▸ **Assigned task**
In the entries below, find the line with "acc <> Decimal.Nil -> Decimal.revapp" and the line with "Proof. intros H.". Return those two lines and all lines between them, exactly.

Collected data entries:
○ ○ ○
(** [executeTxn] counts the operations that succeeded. *)
Lemma executeLoop_count todo :
  ∀ opsCompleted txn pos (n : Net),
    allServers txn ≠ [] →
    (0 ≤ opsCompleted)%Z → (opsCompleted + Z.of_nat todo < 2 ^ 64)%Z →
    ∃ txn' pos' n' ops' err,
      executeLoop Call rangeOrder next todo opsCompleted txn pos n
      = Some (txn', pos', n', ops', err) ∧
      (opsCompleted ≤ ops' ≤ opsCompleted + Z.of_nat todo)%Z ∧
      (err = None ↔ ops' = opsCompleted + Z.of_nat todo)%Z.
Proof.
  induction todo as [|todo IH]; intros ops txn pos n Hne Hlo Hhi.
  { eexists _, _, _, _, _. split; [done|]. split; [lia|]. split; [lia|done]. }
  cbn [executeLoop].
  assert (∃ txn1 n1 err,
            (if IsRead (next pos)
             then match KVClient.Get Call rangeOrder txn
                          (Itoa (OpKey (next pos))) n with
                  | Some (txn, n, _, err) => Some (txn, n, err)
                  | None => None
                  end
             else KVClient.Put Call rangeOrder txn (Itoa (OpKey (next pos)))
                    (Repeat "x" 128) n)
            = Some (txn1, n1, err) ∧ allServers txn1 = allServers txn)
    as (txn1 & n1 & err & -> & Hall).
  { destruct (IsRead (next pos)).
    - destruct (Get_returns txn (Itoa (OpKey (next pos))) n Hne)
        as (txn1 & n1 & v & err & -> & Hall). by eexists _, _, _.
    - destruct (Put_returns txn (Itoa (OpKey (next pos))) (Repeat "x" 128) n Hne)
        as (txn1 & n1 & err & -> & Hall). by eexists _, _, _. }
  destruct err as [e0|].
  { eexists _, _, _, _, _. split; [done|]. split; [lia|]. split; [done|lia]. }
  assert (uint64_add ops 1 = ops + 1)%Z as Hadd.
  { unfold uint64_add. rewrite Z.mod_small; lia. }
  rewrite Hadd.
  destruct (IH (ops + 1)%Z txn1 (S pos) n1) as
    (txn' & pos' & n' & ops' & err & -> & Hb & Hiff); [congruence|lia|lia|].
  eexists _, _, _, _, _. split; [done|]. split; [lia|].
  rewrite Hiff. lia.
Qed.

Lemma retryLoop_count retry :
  ∀ servers opsCompleted pos (e : Env),
    servers ≠ [] → (0 ≤ opsCompleted ≤ 3)%Z →
    ∃ ops' pos' e',
      retryLoop Call rangeOrder draws next retry servers opsCompleted pos e
      = Some (ops', pos', e') ∧ (0 ≤ ops' ≤ 3)%Z.
Proof.
  induction retry as [|retry IH]; intros servers ops pos e Hne Hops.
  { by eexists _, _, _. }
  cbn [retryLoop]. unfold beginTxn, executeTxn. cbn [net drawn slept].
  destruct (executeLoop_count 3 0%Z
              (Begin zeroTxn servers (Z.to_N (draws (drawn e) mod 2 ^ 64)))
              pos (net e))
    as (txn' & pos' & n' & ops' & err & -> & Hb & _); [done|lia|done|].
  destruct err as [e0|].
  - apply IH; [done|lia].
  - destruct (KVClient.Commit _ _ _ _). eexists _, _, _. split; [done|lia].
Qed.

Lemma runLoop_count iterations :
  ∀ servers opsCompleted pos (e : Env),
    servers ≠ [] → (0 ≤ opsCompleted ≤ 3)%Z →
    ∃ ops' pos' e',
      runLoop Call rangeOrder draws next iterations servers opsCompleted pos e
      = Some (ops', pos', e') ∧ (0 ≤ ops' ≤ 3)%Z.
Proof.
  induction iterations as [|iterations IH]; intros servers ops pos e Hne Hops.
  { by eexists _, _, _. }
  cbn [runLoop].
  destruct (retryLoop_count 3 servers ops pos e Hne Hops)
    as (ops1 & pos1 & e1 & -> & Hops1).
  by apply IH.
Qed.

(** X20. Whatever the servers answer and however long it runs,
    [runClient] with a server list that is not empty returns, and the
    operation count it reports is at most 3: [opsCompleted] is
    overwritten by every call of [executeTxn], never added to. *)
Theorem runClient_reports_at_most_3 iterations servers (e : Env) :
  servers ≠ [] →
  ∃ ops pos e',
    runClient Call rangeOrder draws next iterations servers e
    = Some (ops, pos, e') ∧
    (0 ≤ ops ≤ 3)%Z.
Proof. intros Hne. apply runLoop_count; [done|lia]. Qed.

End AnyTransport.

Lemma runClient_reports_at_most_3_witness :
  ∃ ops pos e',
    runClient serveCall elements draws7 (λ k, mkWorkloadOp (Z.of_nat k) false)
      1000 [0] (env_of NewKVService)
    = Some (ops, pos, e') ∧
    (0 ≤ ops ≤ 3)%Z.
Proof.
  by apply (runClient_reports_at_most_3 serveCall elements draws7
              (λ k, mkWorkloadOp (Z.of_nat k) false) 1000 [0]
              (env_of NewKVService)).
Defined.

Section OneServer.
Variable rangeOrder : gset Client → list Client.
Hypothesis rangeOrder_perm : ∀ s, rangeOrder s ≡ₚ elements s.
Variable draws : nat → Z.
Variable next : nat → WorkloadOp.
Variable c : Client.
Lemma uncaptured_engine_session engine_main run_dir num_slots solver_name :
  preserves uncaptured (engine_session engine_main run_dir num_slots solver_name).
Proof.
  unfold engine_session.
  apply preserves_bind; [apply uncaptured_import|intros ns].
  apply preserves_bind; [apply uncaptured_setattr|intros _].
  apply preserves_bind; [apply uncaptured_setattr|intros _].
  apply preserves_bind; [apply uncaptured_setattr|intros _].
  apply preserves_try_finally.
  - apply preserves_try_except.
    + apply preserves_bind; [apply uncaptured_call_engine|intros _].
      apply uncaptured_fs_op.
    + intros e. apply uncaptured_fs_op.
  - apply preserves_bind; [apply uncaptured_restore|intros _].
    apply preserves_bind; [apply uncaptured_restore|intros _].
    apply uncaptured_restore.
Qed.

(** C9 (the defect).  In [run_experiment_for_solver] the engine is called
    with the streams as they are: nothing redirects them, so nothing is
    caught.  After a run with an engine that prints, the run directory
    holds the log, the configuration and the two fallback files, but no
    output artifact; whether the engine returns or raises makes no
    difference. *)
Theorem run_executor_saves_no_output :
  forall (py_str : value -> string),
    (forall (engine_main : namespace -> entries -> engine_result)
            run_dir num_slots solver_name,
        preserves uncaptured
                  (engine_session engine_main run_dir num_slots solver_name))
    /\ Dict.keys
         (subdir "A_run_1"
            (fs (snd (run_experiment_for_solver Samples.quiet_engine py_str
                        Samples.clock "solvers.A.A" 5 "out" 0 Samples.fresh_world))))
       = [ "experiment_log.txt"; "experiment_config.json"; "basic_summary.json";
           "error_summary.json" ]
    /\ Dict.keys
         (subdir "A_run_1"
            (fs (snd (run_experiment_for_solver Samples.raising_engine py_str
                        Samples.clock "solvers.A.A" 5 "out" 0 Samples.fresh_world))))
       = [ "experiment_log.txt"; "experiment_config.json"; "basic_summary.json";
           "error_summary.json" ].
Proof.
  intros py_str. split; [|split; vm_compute; reflexivity].
  intros. apply uncaptured_engine_session.
Qed.

(** ** Names of run directories *)

Lemma last_char_app (a b : string) :
  b <> "" -> last_char (a ++ b) = last_char b.
Proof.
  intros Hb. induction a as [|c a IH]; simpl; [reflexivity|].
  rewrite IH. destruct b as [|c' b]; [congruence|].
  simpl. destruct (last_char b); reflexivity.
Qed.

Lemma last_char_none (s : string) : last_char s = None -> s = "".
Proof.
  destruct s as [|c s]; simpl; [reflexivity|].
  destruct (last_char s); discriminate.
Qed.

Lemma all_digits_last (s : string) :
  all_digits s = true -> s <> "" -> ends_digit s = true.
Proof.
  unfold ends_digit. induction s as [|c s IH]; [congruence|].
  simpl. intros H _. apply andb_true_iff in H. destruct H as [Hc Hs].
  destruct (last_char s) eqn:E.
  - apply IH; [exact Hs|]. intros ->. discriminate.
  - exact Hc.
Qed.

Lemma string_of_uint_digits (d : Decimal.uint) :
  all_digits (NilEmpty.string_of_uint d) = true.
Proof. induction d; simpl; auto. Qed.

Lemma string_of_uint_nonempty (d : Decimal.uint) :
  d <> Decimal.Nil -> NilEmpty.string_of_uint d <> "".
Proof. destruct d; simpl; congruence. Qed.

Lemma revapp_nonnil (d acc : Decimal.uint) :
  acc <> Decimal.Nil -> Decimal.revapp d acc <> Decimal.Nil.
Proof.
  revert acc. induction d; intros acc H; simpl; try apply IHd; congruence.
Qed.

Lemma little_succ_nonnil (d : Decimal.uint) : Decimal.Little.succ d <> Decimal.Nil.
Proof. destruct d; simpl; congruence. Qed.

Lemma to_little_uint_nonnil (n : nat) (acc : Decimal.uint) :
  acc <> Decimal.Nil -> Nat.to_little_uint n acc <> Decimal.Nil.
Proof.
  revert acc. induction n as [|n IH]; intros acc H; simpl; [exact H|].
  apply IH. apply little_succ_nonnil.
Qed.

Lemma revapp_nonnil_left (d acc : Decimal.uint) :
  d <> Decimal.Nil -> Decimal.revapp d acc <> Decimal.Nil.
Proof.
  destruct d; intros H; simpl; try congruence; apply revapp_nonnil; congruence.
Qed.

Lemma str_nat_ends_digit (n : nat) : ends_digit (str_nat n) = true.
Proof.
  unfold str_nat. apply all_digits_last.
  - apply string_of_uint_digits.
  - apply string_of_uint_nonempty. unfold Nat.to_uint, Decimal.rev.
    apply revapp_nonnil_left. apply to_little_uint_nonnil. discriminate.
Qed.

Lemma ends_digit_app (a b : string) :
  b <> "" -> ends_digit (a ++ b) = ends_digit b.
Proof. intros H. unfold ends_digit. now rewrite last_char_app. Qed.

Lemma str_nat_nonempty (n : nat) : str_nat n <> "".
Proof.
  intros H. pose proof (str_nat_ends_digit n) as E. rewrite H in E. discriminate.
Qed.

Lemma run_dir_name_ends_digit (simple : string) (run_idx : nat) :
  ends_digit (run_dir_name simple run_idx) = true.
Proof.
  unfold run_dir_name.
  rewrite ends_digit_app.
  - rewrite ends_digit_app by apply str_nat_nonempty. apply str_nat_ends_digit.
  - intros H. discriminate.
Qed.
(** [Generate] (lines 88-121) over the sort that [asset.SortFiles] is:
    [Generate] is [GenerateWith SortFiles]. *)
Definition GenerateWith (sort : list File → list File) (T : TemplateLib)
  (Y : YamlLib) (order : list nat) (m : Manifests) (dependencies : Parents)
  : Outcome (Manifests * option Error) :=
  icFile ←! firstFile (InstallConfig_Files (installConfig dependencies));
  let kubeSysConfig := kubeSysConfigOf (Data icFile) in
  match yaml_Marshal Y kubeSysConfig with
  | Err err =>
      Ret ({| KubeSysConfig := Some kubeSysConfig; FileList := FileList m |},
           Some (ErrWrap err
                   "failed to create kube-system/cluster-config-v1 configmap"))
  | Ok kubeSysConfigData =>
      bootkube ←! generateBootKubeManifests T order dependencies;
      Ret ({| KubeSysConfig := Some kubeSysConfig;
              FileList := sort (mergedFiles kubeSysConfigData bootkube dependencies) |},
           None)
  end.

(** The sample with the file of [Ingress] put at a given path. *)
Definition withIngressAt (path : string) (p : Parents) : Parents :=
  {| installConfig := installConfig p;
     ingress := oneFile path "ingress";
     dns := dns p; network := network p; infra := infra p;
     clusterID := clusterID p;
     etcdCA := etcdCA p; etcdClientCertKey := etcdClientCertKey p;
     kubeCA := kubeCA p; mcsCertKey := mcsCertKey p; rootCA := rootCA p;
     serviceServingCA := serviceServingCA p;
     kubeCloudConfig := kubeCloudConfig p;
     machineConfigServerTLSSecret := machineConfigServerTLSSecret p;
     openshiftServiceCertSignerSecret := openshiftServiceCertSignerSecret p;
     pull := pull p;
     cVOOverrides := cVOOverrides p;
     hostEtcdServiceEndpointsKubeSystem := hostEtcdServiceEndpointsKubeSystem p;
     kubeSystemConfigmapEtcdServingCA := kubeSystemConfigmapEtcdServingCA p;
     kubeSystemConfigmapRootCA := kubeSystemConfigmapRootCA p;
     kubeSystemSecretEtcdClient := kubeSystemSecretEtcdClient p;
     openshiftMachineConfigOperator := openshiftMachineConfigOperator p;
     openshiftServiceCertSignerNamespace := openshiftServiceCertSignerNamespace p;
     etcdServiceKubeSystem := etcdServiceKubeSystem p;
     hostEtcdServiceKubeSystem := hostEtcdServiceKubeSystem p |}.

(** An input on which two merged files share a path: the file of
    [Ingress] is named as the pull secret manifest is. *)
Definition collidingParents : Parents :=
  withIngressAt "manifests/pull.json" sampleParents.

(** Two outcomes of [Generate] that differ at most in how files of equal
    path are arranged: the same panic, or the same error, the same anchor
    object, the same files and the same sequence of paths. *)
Definition sameUpToTies (o1 o2 : Outcome (Manifests * option Error)) : Prop :=
  match o1, o2 with
  | Ret (m1, err1), Ret (m2, err2) =>
      err1 = err2 ∧ KubeSysConfig m1 = KubeSysConfig m2 ∧
      FileList m1 ≡ₚ FileList m2 ∧ paths (FileList m1) = paths (FileList m2)
  | Panic v1, Panic v2 => v1 = v2
  | _, _ => False
  end.

(** A codec whose decoder accepts 7-bit text only. *)
Definition sevenBit (s : string) : bool :=
  forallb (λ c, bool_decide (nat_of_ascii c < 128)%nat) (list_ascii_of_string s).

Definition textYaml : YamlLib :=
  {| yaml_Marshal := miniMarshal;
     yaml_Unmarshal := λ data o,
       if sevenBit data then miniUnmarshal data o
       else Err (ErrNew "yaml: invalid UTF-8") |}.

(** The sample with the given content in the install configuration
    file. *)
Definition withInstallConfigData (data : string) (p : Parents) : Parents :=
  {| installConfig := {| InstallConfig_Files := oneFile "install-config.yml" data;
                         Config := Config (installConfig p) |};
     ingress := ingress p; dns := dns p; network := network p; infra := infra p;
     clusterID := clusterID p;
     etcdCA := etcdCA p; etcdClientCertKey := etcdClientCertKey p;
     kubeCA := kubeCA p; mcsCertKey := mcsCertKey p; rootCA := rootCA p;
     serviceServingCA := serviceServingCA p;
     kubeCloudConfig := kubeCloudConfig p;
     machineConfigServerTLSSecret := machineConfigServerTLSSecret p;
     openshiftServiceCertSignerSecret := openshiftServiceCertSignerSecret p;
     pull := pull p;
     cVOOverrides := cVOOverrides p;
     hostEtcdServiceEndpointsKubeSystem := hostEtcdServiceEndpointsKubeSystem p;
     kubeSystemConfigmapEtcdServingCA := kubeSystemConfigmapEtcdServingCA p;
     kubeSystemConfigmapRootCA := kubeSystemConfigmapRootCA p;
     kubeSystemSecretEtcdClient := kubeSystemSecretEtcdClient p;
     openshiftMachineConfigOperator := openshiftMachineConfigOperator p;
     openshiftServiceCertSignerNamespace := openshiftServiceCertSignerNamespace p;
     etcdServiceKubeSystem := etcdServiceKubeSystem p;
     hostEtcdServiceKubeSystem := hostEtcdServiceKubeSystem p |}.

(** An install configuration file that holds the byte [ff]. *)
Definition binaryParents : Parents :=
  withInstallConfigData (String "255"%char "") sampleParents.

(** * Properties *)

(** ** Outcomes and integers *)

Lemma bindO_Ret_inv {A B} (o : Outcome A) (k : A → Outcome B) b :
  bindO o k = Ret b → ∃ a, o = Ret a ∧ k a = Ret b.
Proof. destruct o as [a|v]; simpl; [eauto | discriminate]. Qed.

Lemma wrapInt_inInt z : inInt (wrapInt z).
Proof. unfold inInt, wrapInt. pose proof (Z.mod_pos_bound (z + 2 ^ 63) (2 ^ 64)). lia. Qed.

Lemma wrapInt_id z : inInt z → wrapInt z = z.
Proof. unfold inInt, wrapInt. intros H. rewrite Z.mod_small; lia. Qed.

Lemma prefix_empty s : String.prefix "" s = true.
Proof. by destruct s. Qed.

(** One step of the scan when the pattern is the single newline byte. *)
Lemma replaceFrom_newline new c rest :
  replaceFrom nl new 0 (String c rest) =
  if Ascii.eqb c newlineChar
  then new +:+ replaceFrom nl new 0 rest
  else String c (replaceFrom nl new 0 rest).
Proof.
  cbn [replaceFrom]. change nl with (String newlineChar "").
  cbn [String.prefix String.length Nat.pred].
  destruct (ascii_dec newlineChar c) as [<-|Hne].
  - by rewrite Ascii.eqb_refl, prefix_empty.
  - destruct (Ascii.eqb c newlineChar) eqn:E; [|done].
    apply Ascii.eqb_eq in E. congruence.
Qed.

Lemma indent_refines_spec (n : nat) text :
  indent (Z.of_nat n) text = Ret (indentSpec n text).
Proof.
  unfold indent, strings_Repeat, strings_Replace.
  destruct (Z.ltb_spec (Z.of_nat n) 0); [lia|]. simpl. f_equal.
  rewrite Nat2Z.id.
  induction text as [|c rest IH]; [done|].
  rewrite replaceFrom_newline. cbn [indentSpec].
  destruct (Ascii.eqb c newlineChar); by rewrite IH.
Qed.

(** ** The template functions *)

(** The test vectors of RFC 4648, section 10. *)
Example base64_rfc4648_vectors :
  base64_StdEncoding_EncodeToString <$> [""; "f"; "fo"; "foo"; "foob"; "fooba"; "foobar"]
  = [""; "Zg=="; "Zm8="; "Zm9v"; "Zm9vYg=="; "Zm9vYmE="; "Zm9vYmFy"].
Proof. reflexivity. Qed.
○ ○ ○
▸ **The completed task**
  acc <> Decimal.Nil -> Decimal.revapp d acc <> Decimal.Nil.
Proof.
  revert acc. induction d; intros acc H; simpl; try apply IHd; congruence.
Qed.

Lemma little_succ_nonnil (d : Decimal.uint) : Decimal.Little.succ d <> Decimal.Nil.
Proof. destruct d; simpl; congruence. Qed.

Lemma to_little_uint_nonnil (n : nat) (acc : Decimal.uint) :
  acc <> Decimal.Nil -> Nat.to_little_uint n acc <> Decimal.Nil.
Proof.
  revert acc. induction n as [|n IH]; intros acc H; simpl; [exact H|].
  apply IH. apply little_succ_nonnil.
Qed.

Lemma revapp_nonnil_left (d acc : Decimal.uint) :
  d <> Decimal.Nil -> Decimal.revapp d acc <> Decimal.Nil.
Proof.
  destruct d; intros H; simpl; try congruence; apply revapp_nonnil; congruence.
Qed.

Lemma str_nat_ends_digit (n : nat) : ends_digit (str_nat n) = true.
Proof.
  unfold str_nat. apply all_digits_last.
  - apply string_of_uint_digits.
  - apply string_of_uint_nonempty. unfold Nat.to_uint, Decimal.rev.
    apply revapp_nonnil_left. apply to_little_uint_nonnil. discriminate.
Qed.

Lemma ends_digit_app (a b : string) :
  b <> "" -> ends_digit (a ++ b) = ends_digit b.
Proof. intros H. unfold ends_digit. now rewrite last_char_app. Qed.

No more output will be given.